Around the world, mothers are waiting.
A mother in Iran waits outside a prison gate, carrying clean clothes and fresh food for her daughter, a political prisoner, supplies that may never reach her. She continues to wait for the internet to be restored so she can talk with family, to relay news or prayers or hope. She waits, as she has for decades, for the surveillance to break and the oppression to cease. Across Iran, like so many other countries around the world, mothers of political prisoners offer faith and love in a system that punishes courage and truth.
Too often, when reflecting and advocating on global challenges, stakeholders speak in abstract. On Mother’s Day especially, we must remember that history is seen most clearly through our own families, our own ties, our own mothers.
In Ukraine, where missiles and drones light the night skies and alarms blare from cell phones, mothers wait for air raid sirens to stop. They bundle children in winter coats and shepherd them into bomb shelters and subway stations, away from windows. Some Ukrainians mothers are fighting for their country from the front lines, while others endlessly search for messages from husbands or sons at the front. Ukrainian mothers have become soldiers, medics, logisticians. They soothe their children by flashlight and, even after years of relentless attacks, still tell their children, “You will be OK. We will be OK. This will end.”
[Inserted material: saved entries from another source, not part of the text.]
(** A change of one stream, and as many stages as before, or one more. *)
Lemma keeps_set l l' max B s k n extra : keeps l max B -> Forall stage_ok l' -> ascending k ->
  length l' = (length l + extra)%nat -> (length l' <= max)%nat -> length k = length l' \/ (length (B s) <= length k)%nat ->
  (length k = length l' \/ extra = 0%nat) ->
  (forall t, t <> s -> column t l' = column t l ++ replicate extra None) -> column s l' = filled k n ->
  keeps l' max (set_stream B s k).
Proof.
  intros [H1 H2 H3 H4 H5] Hok Ha Hlen Hmax Hk He Hother Hs. split; [done| | |done|].
  - intros t. destruct (decide (t = s)) as [->|Hne]; [rewrite set_stream_eq; eauto|].
    rewrite set_stream_ne, Hother by done. destruct (H2 t) as [m ->]. exists (m + extra)%nat.
    unfold filled. by rewrite <- app_assoc, replicate_add.
  - intros t. destruct (decide (t = s)) as [->|Hne]; [by rewrite set_stream_eq|by rewrite set_stream_ne].
  - destruct He as [E| ->]; [right; exists s; by rewrite set_stream_eq|]. rewrite Nat.add_0_r in Hlen.
    destruct H5 as [->|[t Ht]]; [left; by destruct l'|right].
    destruct (decide (t = s)) as [->|Hne]; [|exists t; by rewrite set_stream_ne, Hlen].
    exists s. rewrite set_stream_eq. assert (length k <= length l')%nat; [|lia].
    rewrite <- (column_length ssrc s l'), Hs, filled_length. lia.
Qed.

(** The stages [insert_into_stages] works on. *)
Definition some_stages (l : list (list Z)) : list (list Z) := match l with [] => [[]] | _ => l end.
Lemma insert_into_stages_eq l max f : f <> 0 -> (0 < max)%nat ->
  insert_into_stages ssrc sequence_number l max f = insert_stages_loop ssrc sequence_number (some_stages l) f.
Proof.
  intros Hf Hm. unfold insert_into_stages. rewrite (proj2 (Z.eqb_neq f 0) Hf). cbn [negb OV_ASSERT mbind option_bind].
  destruct l as [|st l]; [|done]. cbn [length Nat.eqb]. unfold add_stage. cbn [length].
  by replace (max <=? 0)%nat with false by (symmetry; apply Nat.leb_gt; lia).
Qed.
Lemma keeps_some_stages l max B s : keeps l max B -> (0 < max)%nat ->
  Forall stage_ok (some_stages l) /\ (0 < length (some_stages l) <= max)%nat /\
  (exists n, column s (some_stages l) = filled (B s) n) /\
  (l = [] -> forall t, B t = []).
Proof.
  intros [H1 H2 H3 H4 H5] Hm. destruct l as [|st l].
  - assert (HB : forall t, B t = []).
    { intros t. destruct (H2 t) as [n Hn]. destruct (B t); [done|]. by unfold filled in Hn. }
    split; [repeat constructor|]. split; [cbn; lia|]. split; [|done]. exists 1%nat. by rewrite HB.
  - split; [done|]. split; [cbn in *; lia|]. split; [apply H2|done].
Qed.
Lemma others_filled s l l' : others_same ssrc s (some_stages l) l' ->
  forall t, t <> s -> column t l' = column t l ++ replicate (length (some_stages l) - length l) None.
Proof.
  intros H t Ht. rewrite (H t Ht). destruct l as [|st l]; [done|]. cbn [some_stages].
  rewrite Nat.sub_diag. by rewrite app_nil_r.
Qed.

(** The frame that fell out goes to a new stage, or the oldest frame leaves. *)
Lemma add_overflow b B f k x l' (l := stages b) (max := num_frames_to_buffer_per_stream b) (s := ssrc f) :
  keeps l max B -> (0 < max)%nat -> f <> 0 -> present (B s) f = false ->
  insert_into_stages ssrc sequence_number l max f = Some (Frame x, l') ->
  Forall stage_ok l' -> length l' = length (some_stages l) -> length (B s) = length l' ->
  others_same ssrc s (some_stages l) l' -> sorted_insert (B s) f = k ++ [x] -> column s l' = filled k 0 ->
  l <> [] -> x <> 0 -> ssrc x = s ->
  exists b', add (Some b) f = Some (fst (stream_add max (B s) f), Some b') /\
    num_frames_to_buffer_per_stream b' = max /\ keeps (stages b') max (set_stream B s (snd (stream_add max (B s) f))).
Proof.
  intros HK Hm Hf Hpres E Hok Hlen HlB Hoth Hk Hcol Hne Hx Hsx. unfold ov_rtp_frame_buffer_add.
  rewrite (proj2 (Z.eqb_neq f 0) Hf). fold l max. rewrite E. cbn [mbind option_bind].
  assert (Ha : ascending (k ++ [x])) by (rewrite <- Hk; apply ascending_sorted_insert; [apply (kp_ascending _ _ _ HK)|done]).
  apply ascending_snoc in Ha as Hsn. destruct Hsn as [Hak Hkx].
  assert (Elen : length l' = length l) by (destruct l; [done|exact Hlen]).
  assert (Hoth' : forall t, t <> s -> column t l' = column t l).
  { intros t Ht. rewrite (others_filled s l l' Hoth t Ht), <- Hlen, Elen, Nat.sub_diag. apply app_nil_r. }
  assert (Hlk : length k = length (B s)).
  { apply (f_equal length) in Hk. rewrite length_sorted_insert, length_app in Hk. cbn in Hk. lia. }
  unfold stream_add. rewrite Hpres, Hk. unfold try_new_stage, add_stage.
  rewrite length_app. cbn [length]. rewrite Nat.add_1_r.
  destruct (Nat.leb_spec max (length l')) as [Hfull|Hroom].
  - replace (max <? S (length k))%nat with true by (symmetry; apply Nat.ltb_lt; lia). cbn [mbind option_bind].
    destruct k as [|a k]; [exfalso; cbn in Hlk; lia|].
    destruct (drop_oldest_spec ssrc sequence_number l' x a k) as (l2 & -> & Ha0 & Hok2 & Hlen2 & Hoth2 & Hcol2);
      [done|done|by rewrite Hsx|]. rewrite Hsx in Hoth2, Hcol2. cbn [mbind option_bind].
    rewrite (proj2 (Z.eqb_neq a 0) Ha0). cbn [negb OV_ASSERT mbind option_bind].
    rewrite insert_into_stages_eq by done.
    assert (some_stages l2 = l2) as -> by (destruct l2; [cbn in Hlen2; cbn in Hlk; lia|done]).
    assert (Hkx' : forall c, c ∈ k -> sequence_number c < sequence_number x) by (intros c Hc; apply Hkx; by right).
    destruct (insert_stages_loop_spec ssrc sequence_number l2 x k 1 s) as (r & l3 & -> & Hok3 & Hlen3 & Hoth3 & Hres);
      [done|done|done|done|by eapply ascending_tail|]. cbn [mbind option_bind].
    unfold insert_result in Hres. rewrite present_above in Hres by done. destruct Hres as [_ Hcol3].
    rewrite sorted_insert_last in Hcol3 by done.
    eexists. split; [done|]. split; [done|]. cbn [fst snd List.hd List.tl app stages with_stages].
    eapply (keeps_set l l3 max B s (k ++ [x]) 0 0 HK); [done|by destruct Ha|lia|destruct HK; lia| |by right| |done].
    + left. rewrite length_app. cbn in *. lia.
    + intros t Ht. rewrite (Hoth3 t Ht), (Hoth2 t Ht), (Hoth' t Ht). by rewrite app_nil_r.
  - replace (max <? S (length k))%nat with false by (symmetry; apply Nat.ltb_ge; lia). cbn [mbind option_bind].
    unfold insert_into_stage. rewrite (proj2 (Z.eqb_neq x 0) Hx). cbn [negb OV_ASSERT mbind option_bind insert_stage_loop list_push app].
    eexists. split; [done|]. split; [done|]. cbn [fst snd stages with_stages].
    assert (Hlx : length (l' ++ [[x]]) = (length l + 1)%nat) by (rewrite length_app; cbn; lia).
    assert (Hcx : forall t, column t (l' ++ [[x]]) = column t l' ++ [if ssrc x =? t then Some x else None]).
    { intros t. unfold FrameBuffer.column. rewrite fmap_app. cbn. by destruct (ssrc x =? t). }
    eapply (keeps_set l (l' ++ [[x]]) max B s (k ++ [x]) 0 1 HK); [|done|done|lia| | | |].
    + apply Forall_app. split; [done|]. constructor; [by apply stage_ok_singleton|constructor].
    + left. rewrite length_app. cbn. lia.
    + left. rewrite length_app. cbn. lia.
    + intros t Ht. rewrite Hcx, (Hoth' t Ht). by rewrite (proj2 (Z.eqb_neq (ssrc x) t)) by congruence.
    + rewrite Hcx, Hcol, Hsx, Z.eqb_refl. unfold filled. rewrite !app_nil_r. by rewrite fmap_app.
Qed.

Lemma stream_add_present max l f : present l f = true -> stream_add max l f = (f, l).
Proof. unfold stream_add. by intros ->. Qed.
Lemma keeps_ext l max B B' : (forall s, B' s = B s) -> keeps l max B -> keeps l max B'.
Proof.
  intros E [H1 H2 H3 H4 H5]. split; [done| | |done|].
  - intros s. rewrite E. apply H2.
  - intros s. rewrite E. apply H3.
  - destruct H5 as [|[t Ht]]; [by left|right]. exists t. by rewrite E.
Qed.
Lemma add_spec b B f (max := num_frames_to_buffer_per_stream b) (s := ssrc f) :
  keeps (stages b) max B -> (0 < max)%nat -> f <> 0 ->
  exists b', add (Some b) f = Some (fst (stream_add max (B s) f), Some b') /\
    num_frames_to_buffer_per_stream b' = max /\ keeps (stages b') max (set_stream B s (snd (stream_add max (B s) f))).
Proof.
  intros HK Hm Hf. destruct (keeps_some_stages _ _ _ s HK Hm) as (Hok & Hlen & (n & Hcol) & Hnil).
  destruct (insert_stages_loop_spec ssrc sequence_number (some_stages (stages b)) f (B s) n s)
    as (r & l' & E & Hok' & Hlen' & Hoth & Hres); [done|done|done|done|apply (kp_ascending _ _ _ HK)|].
  rewrite <- (insert_into_stages_eq (stages b) max f Hf Hm) in E. unfold insert_result in Hres.
  destruct (present (B s) f) eqn:Hp; [|destruct n as [|n]].
  - destruct Hres as [-> ->]. rewrite stream_add_present by done. cbn [fst snd].
    unfold ov_rtp_frame_buffer_add. rewrite (proj2 (Z.eqb_neq f 0) Hf). fold max. rewrite E.
    eexists. split; [done|]. split; [done|]. cbn [stages with_stages].
    assert (some_stages (stages b) = stages b) as ->.
    { destruct (stages b); [|done]. by rewrite (Hnil eq_refl s) in Hp. }
    eapply keeps_ext, HK. intros t. unfold set_stream. by destruct (Z.eqb_spec t s) as [->|].
  - destruct Hres as (k & x & Hk & -> & Hcol').
    assert (Hx : x ∈ sorted_insert (B s) f) by (rewrite Hk; apply elem_of_app; right; by left).
    assert (x <> 0 /\ ssrc x = s) as [Hx0 Hsx].
    { apply elem_sorted_insert in Hx as [->|Hx]; [done|]. by eapply (stream_elem (some_stages (stages b))). }
    assert (HlB : length (B s) = length (some_stages (stages b))).
    { rewrite <- (column_length ssrc s), Hcol, filled_length. lia. }
    eapply add_overflow; try done; [by rewrite Hlen'|]. intros En. rewrite (Hnil En) in HlB. cbn in HlB. lia.
  - destruct Hres as [-> Hcol']. unfold ov_rtp_frame_buffer_add. rewrite (proj2 (Z.eqb_neq f 0) Hf). fold max.
    rewrite E. exists (with_stages b l'). cbn [mbind option_bind stages with_stages].
    assert (Hadd : stream_add max (B s) f = (0, sorted_insert (B s) f)).
    { unfold stream_add. rewrite Hp, length_sorted_insert.
      rewrite <- (column_length ssrc s), Hcol, filled_length in Hlen.
      by replace (max <? S (length (B s)))%nat with false by (symmetry; apply Nat.ltb_ge; lia). }
    rewrite Hadd. split; [done|]. split; [done|]. cbn [snd].
    + assert (El : length l' = (length (B s) + S n)%nat)
        by (rewrite Hlen', <- (column_length ssrc s), Hcol; apply filled_length).
      eapply (keeps_set (stages b) l' max B s _ n (length (some_stages (stages b)) - length (stages b)) HK);
        [done|apply ascending_sorted_insert; [apply (kp_ascending _ _ _ HK)|done]| |lia| | |by apply others_filled|done].
      * rewrite Hlen'. destruct (stages b); cbn; lia.
      * right. rewrite length_sorted_insert. lia.
      * destruct (stages b) as [|st l]; [|right; cbn; lia]. left. rewrite length_sorted_insert, Hlen'.
        by rewrite (Hnil eq_refl s).
Qed.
Mothers are waiting in Sudan, where violence, hunger and displacement stalk families and weaken children. Civil war spilling into urban areas, sprawling across rural expanses has caused millions to flee their homes. Women walk for hours, queuing for water or flour. Some have watched villages burn behind them while carrying infants in their arms to the next place of safety and then the next as terror follows in their footsteps.
They have watched in fear as their husbands have been murdered and their children (including infants) assaulted and abducted. Many have themselves faced rape and other forms of torture. Temporary camps fill with mothers desperate for safety, with no certainty that the next day will bring calm. Humanitarian agencies warn that millions of children and mothers face acute malnutrition as famine spreads across the country.
In Afghanistan, where the Taliban have unleashed an unparalleled assault on women and girls, mothers are barred from employment, education, and even free movement outside the home. As their children face widespread food insecurity and the grave threat of preventable and treatable illnesses, they contend with unimaginable choices. As the health system teeters on collapse and gender apartheid prevents adequate access to even basic medical care in some communities, new and expectant moms face haunting odds of surviving childbirth and their babies reaching the age of 5. And still they persist.
Today, migrant mothers cross borders with toddlers asleep on their shoulders, carrying hope with them that their children can have a better life. There are mothers separated from children by detention systems, deportations, and wars.
The women who stand up to oppression, who teach their children that there is right and there is wrong. Those who resiliently invest in their community despite unimaginable hardship at home. Mothers who sacrifice food, safety, dignity, and sleep to make a better life for not only their own children, but all children.
The status and well-being of mothers around the world is a measure of how we live up to our ideals as human beings. It also deeply benefits the stability and success of every community around the world. Simply put: Women are a vital force in the expansion of peaceful and prosperous societies.
This Mother’s Day, we take courage in the fact that mothers persist. They fight for their rights, and the rights of others. They organize and speak truth. They rebuild homes from rubble and rebuild the hearts of their communities. Today, around the world, in every conflict and refugee camp, in every prison waiting room and classroom, mothers embody resilience and continue the work of hope.
We often celebrate mothers with flowers and speeches, maybe breakfast in bed or a hand-drawn card or a bouquet of flowers.
But in a world facing the highest levels of conflict since World War II and democratic backsliding worldwide, today – and every day – we must do better to honor and support the moms who are giving everything they have to protect their children and support a world that reflects our highest aspirations.
Because on this Mother’s Day, like every day, mothers around the world are waiting, but our actions – advocacy for their rights, support of their work and movements, understanding of their lives – should not.